District information
- Type: Public
- Grades: PreK–8
- NCES District ID: 1720880

Students and staff
- Students: 1,382

Other information
- Website: www.esd20.org

= Keeneyville School District 20 =

School district in Illinois, United States

Keeneyville School District 20 (KSD20) is an elementary school district headquartered in Hanover Park, Illinois. The district has three schools. As of 2014 it had over 100 teachers and professional employees as well as over 1,500 students. The district serves the Keeneyville unincorporated area and sections of Hanover Park, Bloomingdale, and Roselle.

==History==
The school district was originally known as the Lake Street School District 20 and was established in Bloomingdale on October 4, 1887, with a one-room schoolhouse. It initially had one teacher and nine students between the ages of 5 and 12. In 1914 Lake Street School received its first multi-room building. The first recorded instance of the school having a second teacher was in 1941. There were 35 students in 1949 and about 100 by 1964.

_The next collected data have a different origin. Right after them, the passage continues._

(** Downwards too. *)
Lemma skip_gaps_down_to fuel : forall self (c j : nat) t,
  _current_tab_nb self = Z.of_nat c -> (j <= c)%nat ->
  (c < length (tabs self))%nat ->
  tabs self !! j = Some t -> tab_bool t = true ->
  (forall i g, (j < i <= c)%nat -> tabs self !! i = Some g ->
               tab_bool g = false) ->
  (c - j < fuel)%nat ->
  skip_gaps (-1) fuel self =
  (Return tt, set__current_tab_nb (Z.of_nat j) self).
Proof.
  induction fuel as [|fuel IH];
    intros self c j t Hc Hle Hlen Ht Hbt Hgaps Hfuel; [lia|].
  destruct (decide (c = j)) as [->|Hne].
  - rewrite (skip_gaps_at_tab _ _ _ j t) by done.
    by rewrite <- Hc, set__current_tab_nb_id.
  - destruct (lookup_lt_is_Some_2 (tabs self) c) as [g Hg]; [lia|].
    assert (tab_bool g = false) as Hbg by (apply (Hgaps c); [lia|done]).
    cbn [skip_gaps]. msimpl. rewrite Hc.
    mstep (tabs_getitem_nat _ c g Hg). rewrite Hbg. cbn [negb]. msimpl.
    rewrite Hc. replace (Z.of_nat c + -1) with (Z.of_nat (c - 1)) by lia.
    mstep_by ltac:(apply current_tab_nb_setter_inrange; lia).
    rewrite (IH (set__current_tab_nb (Z.of_nat (c - 1)) self)
               (c - 1)%nat j t);
      psimpl; try done; try lia.
    intros i g' Hi. apply Hgaps. lia.
Qed.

By 1950 the district received its current name; its namesake is real estate developer Albert F. Keeney (1872-1950), who originated from Iowa and subdivided several area plots in 1932. He and his family donated money and signage to the Lake Street School.

In 1951 the district installed a gymnasium and an additional classroom at the Lake Street School, and in 1965 four extra classrooms, additional restrooms, a storage room, a boiler, and a teacher lounge were added. Newer facilities later replaced the Lake Street School and was eventually demolished.

==Schools==

The district's schools include: Spring Wood Middle School in Hanover Park, Greenbrook Elementary School in Hanover Park, Waterbury Elementary School in Roselle, and Early Childhood Center in Hanover Park.